Your goal.
Could each entry below be printed again exactly as given?

(Beginning of Available records)

(** * Self-Preview: the render pipeline of [self_preview.py]

    A shallow embedding of [PreviewRenderer] (overlay helpers, the
    single-item pipeline [render_items], the overview composer
    [render_overview] and the orchestrator [run]) and of the
    [ExampleRenderer] shipped with it, together with the properties the
    specification states about them.

    Modelling conventions.
    - Python [int] is [Z]; [%] and [//] with a positive divisor are
      [Z.modulo] and [Z.div] (both round towards minus infinity).
    - Python's [float] is IEEE binary64.  Module [Float64] defines its
      rounding exactly (a number is kept as a multiple of [2^-1074]) and
      gives lines 187-188 as the script computes them; module [Grid]
      gives the same two lines in exact arithmetic over [Q], which is
      what the script computes for every list of at most [2^53] items
      ([cols_is_float_cols], [rows_is_float_rows]) and what the overview
      composer below uses.  Module [Binary64] runs the two lines on the
      machine's binary64 numbers, as a check of [Float64].
    - Item names are [string]s (the docstring of [get_items] promises
      [list[str]]), so [str(name)] is the identity.
    - A Pillow image is a display list: its mode, its size, its
      background and the drawing operations applied to it, in order.
      Where Pillow rejects arguments the script can pass on, the check
      is given beside the drawing: [Image_new_or_raise] and [check_box]
      (a negative size; a box whose second corner lies before the
      first).  [render_overview] and the abstract pipeline are stated
      for the sizes Pillow accepts.
    - [print], [os.makedirs] and [Image.save] are events appended to a
      trace, and so are the calls of the three abstract methods; the
      fields a subclass keeps on [self] are an explicit renderer state
      threaded through every call. *)

From Stdlib Require Import ZArith QArith Qround List String Ascii Bool Lia.
From Stdlib Require Import DecimalString.
From Stdlib Require PrimFloat Uint63 FloatOps SpecFloat.
Import ListNotations.
Local Open Scope Z_scope.

(** ** Configuration constants *)

Definition Color := list Z.

Definition OUTPUT_DIR : string := "build/previews".
Definition OVERVIEW_FILENAME : string := "overview.png".
Definition DEFAULT_SIZE : Z := 400.
Definition BG_COLOR : Color := [26; 26; 46].
Definition FG_COLOR : Color := [224; 224; 255].
Definition LABEL_COLOR : Color := [180; 180; 200].
Definition GRID_CELL_SIZE : Z := 120.
Definition GRID_PADDING : Z := 8.
Definition GRID_BG : Color := [20; 20; 35].

(** ** Grid geometry of [render_overview] *)

Module Grid.

(** [math.ceil(math.sqrt(q))] for a rational [q]: the least natural
    number whose square reaches [q].  A square is an integer, so it
    reaches [q] exactly when it reaches [Qceiling q]. *)
Definition ceil_sqrt (q : Q) : Z :=
  let k := Qceiling q in
  let r := Z.sqrt k in
  if r * r =? k then r else r + 1.

(** [cols = min(math.ceil(math.sqrt(n * 1.5)), 16)] *)
Definition cols (n : Z) : Z :=
  Z.min (ceil_sqrt (inject_Z n * (3 # 2))) 16.

(** [rows = math.ceil(n / cols)], the quotient taken exactly.  The
    script rounds the quotient to binary64 first: that changes nothing
    up to [2^53] items and can lose the fraction beyond. *)
Definition rows (n : Z) : Z :=
  Qceiling (inject_Z n / inject_Z (cols n)).

(** [cell = size + GRID_PADDING] *)
Definition cell (size : Z) : Z := size + GRID_PADDING.

(** [img_w = cols * cell + GRID_PADDING] *)
Definition img_w (n size : Z) : Z := cols n * cell size + GRID_PADDING.

(** [img_h = rows * cell + GRID_PADDING] *)
Definition img_h (n size : Z) : Z := rows n * cell size + GRID_PADDING.

(** [col = idx % cols] *)
Definition col (n idx : Z) : Z := idx mod cols n.

(** [row = idx // cols] *)
Definition row (n idx : Z) : Z := idx / cols n.

(** [x = GRID_PADDING + col * cell] *)
Definition cell_x (n size idx : Z) : Z := GRID_PADDING + col n idx * cell size.

(** [y = GRID_PADDING + row * cell] *)
Definition cell_y (n size idx : Z) : Z := GRID_PADDING + row n idx * cell size.

End Grid.

(** ** Python's [float], exactly

    Every finite binary64 number is a whole multiple of [2^-1074], the
    smallest positive one.  A non-negative binary64 number is kept here
    as that multiple, its count of [units].  An operation of Python
    returns the binary64 number nearest to the exact result, a tie going
    to the even significand: [round a b] does that for the fraction
    [a / b] of units and [round_sqrt w] for the square root of [w]
    units squared.  In both, [e] is the exponent that leaves a
    significand [m] of at most 53 bits (0 for a subnormal result), and
    the result is [m] or [m + 1] times [2^e].  Overflow, at [2^1024],
    is far from anything lines 187-188 reach: [len] returns less than
    [2^63]. *)
Module Float64.

Definition unit_exp : Z := 1074.
Definition units : Z := 2 ^ unit_exp.

Definition round (a b : Z) : Z :=
  let e := Z.max 0 (Z.log2 (a / b) - 52) in
  let d := b * 2 ^ e in
  let m := a / d in
  let m' := match 2 * (a mod d) ?= d with
            | Lt => m
            | Gt => m + 1
            | Eq => if Z.even m then m else m + 1
            end in
  m' * 2 ^ e.

Definition round_sqrt (w : Z) : Z :=
  let e := Z.max 0 (Z.log2 (Z.sqrt w) - 52) in
  let m := Z.sqrt (w / 4 ^ e) in
  let m' := match 4 * w ?= (2 * m + 1) * (2 * m + 1) * 4 ^ e with
            | Lt => m
            | Gt => m + 1
            | Eq => if Z.even m then m else m + 1
            end in
  m' * 2 ^ e.

(** [float(n)], which [n * 1.5] applies to [n] first. *)
Definition of_int (n : Z) : Z := round (n * units) 1.

(** [x * y] on two floats. *)
Definition mul (x y : Z) : Z := round (x * y) units.

(** [n / c] on two integers: Python rounds the exact quotient once. *)
Definition div_int (n c : Z) : Z := round (n * units) c.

(End of Available records)

Your response.
(** * Self-Preview: the render pipeline of [self_preview.py]

    A shallow embedding of [PreviewRenderer] (overlay helpers, the
    single-item pipeline [render_items], the overview composer
    [render_overview] and the orchestrator [run]) and of the
    [ExampleRenderer] shipped with it, together with the properties the
    specification states about them.

    Modelling conventions.
    - Python [int] is [Z]; [%] and [//] with a positive divisor are
      [Z.modulo] and [Z.div] (both round towards minus infinity).
    - Python's [float] is IEEE binary64.  Module [Float64] defines its
      rounding exactly (a number is kept as a multiple of [2^-1074]) and
      gives lines 187-188 as the script computes them; module [Grid]
      gives the same two lines in exact arithmetic over [Q], which is
      what the script computes for every list of at most [2^53] items
      ([cols_is_float_cols], [rows_is_float_rows]) and what the overview
      composer below uses.  Module [Binary64] runs the two lines on the
      machine's binary64 numbers, as a check of [Float64].
    - Item names are [string]s (the docstring of [get_items] promises
      [list[str]]), so [str(name)] is the identity.
    - A Pillow image is a display list: its mode, its size, its
      background and the drawing operations applied to it, in order.
      Where Pillow rejects arguments the script can pass on, the check
      is given beside the drawing: [Image_new_or_raise] and [check_box]
      (a negative size; a box whose second corner lies before the
      first).  [render_overview] and the abstract pipeline are stated
      for the sizes Pillow accepts.
    - [print], [os.makedirs] and [Image.save] are events appended to a
      trace, and so are the calls of the three abstract methods; the
      fields a subclass keeps on [self] are an explicit renderer state
      threaded through every call. *)

From Stdlib Require Import ZArith QArith Qround List String Ascii Bool Lia.
From Stdlib Require Import DecimalString.
From Stdlib Require PrimFloat Uint63 FloatOps SpecFloat.
Import ListNotations.
Local Open Scope Z_scope.

(** ** Configuration constants *)

Definition Color := list Z.

Definition OUTPUT_DIR : string := "build/previews".
Definition OVERVIEW_FILENAME : string := "overview.png".
Definition DEFAULT_SIZE : Z := 400.
Definition BG_COLOR : Color := [26; 26; 46].
Definition FG_COLOR : Color := [224; 224; 255].
Definition LABEL_COLOR : Color := [180; 180; 200].
Definition GRID_CELL_SIZE : Z := 120.
Definition GRID_PADDING : Z := 8.
Definition GRID_BG : Color := [20; 20; 35].

(** ** Grid geometry of [render_overview] *)

Module Grid.

(** [math.ceil(math.sqrt(q))] for a rational [q]: the least natural
    number whose square reaches [q].  A square is an integer, so it
    reaches [q] exactly when it reaches [Qceiling q]. *)
Definition ceil_sqrt (q : Q) : Z :=
  let k := Qceiling q in
  let r := Z.sqrt k in
  if r * r =? k then r else r + 1.

(** [cols = min(math.ceil(math.sqrt(n * 1.5)), 16)] *)
Definition cols (n : Z) : Z :=
  Z.min (ceil_sqrt (inject_Z n * (3 # 2))) 16.

(** [rows = math.ceil(n / cols)], the quotient taken exactly.  The
    script rounds the quotient to binary64 first: that changes nothing
    up to [2^53] items and can lose the fraction beyond. *)
Definition rows (n : Z) : Z :=
  Qceiling (inject_Z n / inject_Z (cols n)).

(** [cell = size + GRID_PADDING] *)
Definition cell (size : Z) : Z := size + GRID_PADDING.

(** [img_w = cols * cell + GRID_PADDING] *)
Definition img_w (n size : Z) : Z := cols n * cell size + GRID_PADDING.

(** [img_h = rows * cell + GRID_PADDING] *)
Definition img_h (n size : Z) : Z := rows n * cell size + GRID_PADDING.

(** [col = idx % cols] *)
Definition col (n idx : Z) : Z := idx mod cols n.

(** [row = idx // cols] *)
Definition row (n idx : Z) : Z := idx / cols n.

(** [x = GRID_PADDING + col * cell] *)
Definition cell_x (n size idx : Z) : Z := GRID_PADDING + col n idx * cell size.

(** [y = GRID_PADDING + row * cell] *)
Definition cell_y (n size idx : Z) : Z := GRID_PADDING + row n idx * cell size.

End Grid.

(** ** Python's [float], exactly

    Every finite binary64 number is a whole multiple of [2^-1074], the
    smallest positive one.  A non-negative binary64 number is kept here
    as that multiple, its count of [units].  An operation of Python
    returns the binary64 number nearest to the exact result, a tie going
    to the even significand: [round a b] does that for the fraction
    [a / b] of units and [round_sqrt w] for the square root of [w]
    units squared.  In both, [e] is the exponent that leaves a
    significand [m] of at most 53 bits (0 for a subnormal result), and
    the result is [m] or [m + 1] times [2^e].  Overflow, at [2^1024],
    is far from anything lines 187-188 reach: [len] returns less than
    [2^63]. *)
Module Float64.

Definition unit_exp : Z := 1074.
Definition units : Z := 2 ^ unit_exp.

Definition round (a b : Z) : Z :=
  let e := Z.max 0 (Z.log2 (a / b) - 52) in
  let d := b * 2 ^ e in
  let m := a / d in
  let m' := match 2 * (a mod d) ?= d with
            | Lt => m
            | Gt => m + 1
            | Eq => if Z.even m then m else m + 1
            end in
  m' * 2 ^ e.

Definition round_sqrt (w : Z) : Z :=
  let e := Z.max 0 (Z.log2 (Z.sqrt w) - 52) in
  let m := Z.sqrt (w / 4 ^ e) in
  let m' := match 4 * w ?= (2 * m + 1) * (2 * m + 1) * 4 ^ e with
            | Lt => m
            | Gt => m + 1
            | Eq => if Z.even m then m else m + 1
            end in
  m' * 2 ^ e.

(** [float(n)], which [n * 1.5] applies to [n] first. *)
Definition of_int (n : Z) : Z := round (n * units) 1.

(** [x * y] on two floats. *)
Definition mul (x y : Z) : Z := round (x * y) units.

(** [n / c] on two integers: Python rounds the exact quotient once. *)
Definition div_int (n c : Z) : Z := round (n * units) c.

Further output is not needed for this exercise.